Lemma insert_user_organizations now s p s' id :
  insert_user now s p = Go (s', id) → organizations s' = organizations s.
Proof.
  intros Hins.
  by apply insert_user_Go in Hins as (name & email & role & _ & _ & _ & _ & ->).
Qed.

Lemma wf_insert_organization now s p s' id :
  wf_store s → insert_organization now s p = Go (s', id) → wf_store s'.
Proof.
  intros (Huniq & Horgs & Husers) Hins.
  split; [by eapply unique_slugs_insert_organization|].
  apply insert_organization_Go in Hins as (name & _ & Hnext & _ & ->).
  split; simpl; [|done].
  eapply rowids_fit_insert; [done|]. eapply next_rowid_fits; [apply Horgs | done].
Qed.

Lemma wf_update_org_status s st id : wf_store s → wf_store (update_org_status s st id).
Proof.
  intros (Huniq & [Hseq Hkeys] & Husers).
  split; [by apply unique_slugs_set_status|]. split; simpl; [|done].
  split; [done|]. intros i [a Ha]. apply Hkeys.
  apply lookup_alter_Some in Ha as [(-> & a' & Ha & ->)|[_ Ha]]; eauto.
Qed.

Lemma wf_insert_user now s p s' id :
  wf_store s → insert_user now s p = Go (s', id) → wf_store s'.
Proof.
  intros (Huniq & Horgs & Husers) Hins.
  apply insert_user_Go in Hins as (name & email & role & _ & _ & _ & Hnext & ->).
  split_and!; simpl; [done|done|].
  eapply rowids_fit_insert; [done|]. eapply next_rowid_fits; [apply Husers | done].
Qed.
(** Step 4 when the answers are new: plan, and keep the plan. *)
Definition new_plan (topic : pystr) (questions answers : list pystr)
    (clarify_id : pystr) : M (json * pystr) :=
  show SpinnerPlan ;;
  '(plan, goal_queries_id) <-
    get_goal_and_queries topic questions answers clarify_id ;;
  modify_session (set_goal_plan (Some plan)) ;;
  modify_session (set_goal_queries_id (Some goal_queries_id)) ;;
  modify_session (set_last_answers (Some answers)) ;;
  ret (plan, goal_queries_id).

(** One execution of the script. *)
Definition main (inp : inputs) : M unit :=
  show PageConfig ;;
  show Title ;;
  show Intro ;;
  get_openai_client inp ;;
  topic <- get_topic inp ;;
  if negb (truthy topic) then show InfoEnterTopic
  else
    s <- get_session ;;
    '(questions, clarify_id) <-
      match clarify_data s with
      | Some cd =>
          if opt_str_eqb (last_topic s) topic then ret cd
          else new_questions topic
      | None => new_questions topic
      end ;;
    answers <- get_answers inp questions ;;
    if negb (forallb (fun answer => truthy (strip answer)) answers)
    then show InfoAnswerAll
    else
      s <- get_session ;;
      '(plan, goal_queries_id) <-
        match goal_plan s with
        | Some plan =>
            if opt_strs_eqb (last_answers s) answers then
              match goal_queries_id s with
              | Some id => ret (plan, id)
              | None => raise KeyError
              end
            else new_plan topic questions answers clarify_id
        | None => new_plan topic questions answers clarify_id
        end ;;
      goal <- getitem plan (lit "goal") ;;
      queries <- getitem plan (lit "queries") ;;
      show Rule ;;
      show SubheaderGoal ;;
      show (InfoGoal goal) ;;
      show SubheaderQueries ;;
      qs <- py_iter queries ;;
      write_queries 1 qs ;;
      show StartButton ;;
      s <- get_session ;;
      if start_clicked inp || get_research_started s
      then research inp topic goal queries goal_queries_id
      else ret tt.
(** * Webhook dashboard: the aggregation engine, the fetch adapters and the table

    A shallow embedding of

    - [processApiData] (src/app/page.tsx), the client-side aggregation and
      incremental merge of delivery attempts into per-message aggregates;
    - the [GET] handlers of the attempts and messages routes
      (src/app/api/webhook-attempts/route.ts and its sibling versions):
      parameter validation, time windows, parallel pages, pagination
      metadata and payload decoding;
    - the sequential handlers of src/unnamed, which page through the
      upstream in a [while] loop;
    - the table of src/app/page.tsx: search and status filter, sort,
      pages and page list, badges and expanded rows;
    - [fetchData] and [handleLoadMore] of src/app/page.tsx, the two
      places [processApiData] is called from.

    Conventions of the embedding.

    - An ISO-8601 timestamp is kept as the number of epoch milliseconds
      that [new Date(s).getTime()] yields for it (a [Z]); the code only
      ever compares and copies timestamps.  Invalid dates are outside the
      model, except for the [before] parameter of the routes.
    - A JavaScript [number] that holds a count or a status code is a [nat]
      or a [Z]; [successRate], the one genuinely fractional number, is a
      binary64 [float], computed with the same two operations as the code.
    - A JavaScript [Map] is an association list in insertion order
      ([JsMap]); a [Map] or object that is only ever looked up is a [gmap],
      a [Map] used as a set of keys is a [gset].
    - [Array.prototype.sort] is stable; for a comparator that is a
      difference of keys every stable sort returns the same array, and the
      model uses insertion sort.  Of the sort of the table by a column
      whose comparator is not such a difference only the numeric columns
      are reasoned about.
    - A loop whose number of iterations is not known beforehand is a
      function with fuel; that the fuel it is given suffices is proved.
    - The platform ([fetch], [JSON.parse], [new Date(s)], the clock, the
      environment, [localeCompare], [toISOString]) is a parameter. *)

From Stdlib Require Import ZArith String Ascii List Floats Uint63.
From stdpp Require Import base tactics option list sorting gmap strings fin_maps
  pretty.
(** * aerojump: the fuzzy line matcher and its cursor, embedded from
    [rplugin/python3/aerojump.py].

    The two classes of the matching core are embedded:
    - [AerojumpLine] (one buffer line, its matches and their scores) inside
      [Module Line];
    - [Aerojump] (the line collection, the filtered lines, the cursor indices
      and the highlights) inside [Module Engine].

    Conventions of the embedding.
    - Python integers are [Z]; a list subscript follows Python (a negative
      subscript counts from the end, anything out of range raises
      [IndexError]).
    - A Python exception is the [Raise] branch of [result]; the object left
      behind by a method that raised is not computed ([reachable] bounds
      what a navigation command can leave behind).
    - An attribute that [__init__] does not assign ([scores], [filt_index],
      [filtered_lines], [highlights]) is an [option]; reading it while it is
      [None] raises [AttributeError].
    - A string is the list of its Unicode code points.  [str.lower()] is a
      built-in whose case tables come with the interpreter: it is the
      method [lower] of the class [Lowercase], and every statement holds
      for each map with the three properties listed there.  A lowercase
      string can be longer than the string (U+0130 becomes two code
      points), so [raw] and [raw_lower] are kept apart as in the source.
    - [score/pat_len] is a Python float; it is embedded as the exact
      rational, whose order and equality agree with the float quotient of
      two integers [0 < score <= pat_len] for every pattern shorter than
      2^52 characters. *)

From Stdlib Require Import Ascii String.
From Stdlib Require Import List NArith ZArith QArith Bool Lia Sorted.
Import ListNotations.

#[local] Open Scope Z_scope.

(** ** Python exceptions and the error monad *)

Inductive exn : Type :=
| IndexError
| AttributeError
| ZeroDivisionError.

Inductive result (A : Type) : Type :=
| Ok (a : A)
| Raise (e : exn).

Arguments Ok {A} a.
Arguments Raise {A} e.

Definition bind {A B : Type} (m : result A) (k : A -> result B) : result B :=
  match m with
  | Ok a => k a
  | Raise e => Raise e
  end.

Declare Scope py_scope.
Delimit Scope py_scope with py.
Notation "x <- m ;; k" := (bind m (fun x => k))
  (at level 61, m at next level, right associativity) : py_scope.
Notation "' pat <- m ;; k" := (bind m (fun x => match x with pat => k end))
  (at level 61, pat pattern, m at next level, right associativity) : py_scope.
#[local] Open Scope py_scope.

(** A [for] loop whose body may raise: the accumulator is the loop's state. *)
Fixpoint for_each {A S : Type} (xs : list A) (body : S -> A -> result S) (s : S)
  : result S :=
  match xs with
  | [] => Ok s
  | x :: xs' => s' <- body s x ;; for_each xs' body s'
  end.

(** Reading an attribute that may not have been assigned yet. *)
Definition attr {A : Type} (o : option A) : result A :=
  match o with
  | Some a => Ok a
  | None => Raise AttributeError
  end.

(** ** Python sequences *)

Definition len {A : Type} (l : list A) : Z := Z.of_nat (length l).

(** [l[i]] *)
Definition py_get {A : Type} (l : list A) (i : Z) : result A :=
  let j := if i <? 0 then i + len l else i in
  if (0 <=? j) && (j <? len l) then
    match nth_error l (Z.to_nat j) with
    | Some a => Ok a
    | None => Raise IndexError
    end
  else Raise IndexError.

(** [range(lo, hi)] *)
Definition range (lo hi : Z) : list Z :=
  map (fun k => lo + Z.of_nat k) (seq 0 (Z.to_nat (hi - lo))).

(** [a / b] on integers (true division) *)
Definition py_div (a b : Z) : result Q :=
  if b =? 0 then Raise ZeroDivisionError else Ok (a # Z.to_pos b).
=====
Directions for this task - One stretch of the lines above is wanted, from the line that contains "model uses insertion" through the line that contains "[IndexError]).". Output it exactly.

Answer to the problem -
      model uses insertion sort.  Of the sort of the table by a column
      whose comparator is not such a difference only the numeric columns
      are reasoned about.
    - A loop whose number of iterations is not known beforehand is a
      function with fuel; that the fuel it is given suffices is proved.
    - The platform ([fetch], [JSON.parse], [new Date(s)], the clock, the
      environment, [localeCompare], [toISOString]) is a parameter. *)

From Stdlib Require Import ZArith String Ascii List Floats Uint63.
From stdpp Require Import base tactics option list sorting gmap strings fin_maps
  pretty.
(** * aerojump: the fuzzy line matcher and its cursor, embedded from
    [rplugin/python3/aerojump.py].

    The two classes of the matching core are embedded:
    - [AerojumpLine] (one buffer line, its matches and their scores) inside
      [Module Line];
    - [Aerojump] (the line collection, the filtered lines, the cursor indices
      and the highlights) inside [Module Engine].

    Conventions of the embedding.
    - Python integers are [Z]; a list subscript follows Python (a negative
      subscript counts from the end, anything out of range raises
      [IndexError]).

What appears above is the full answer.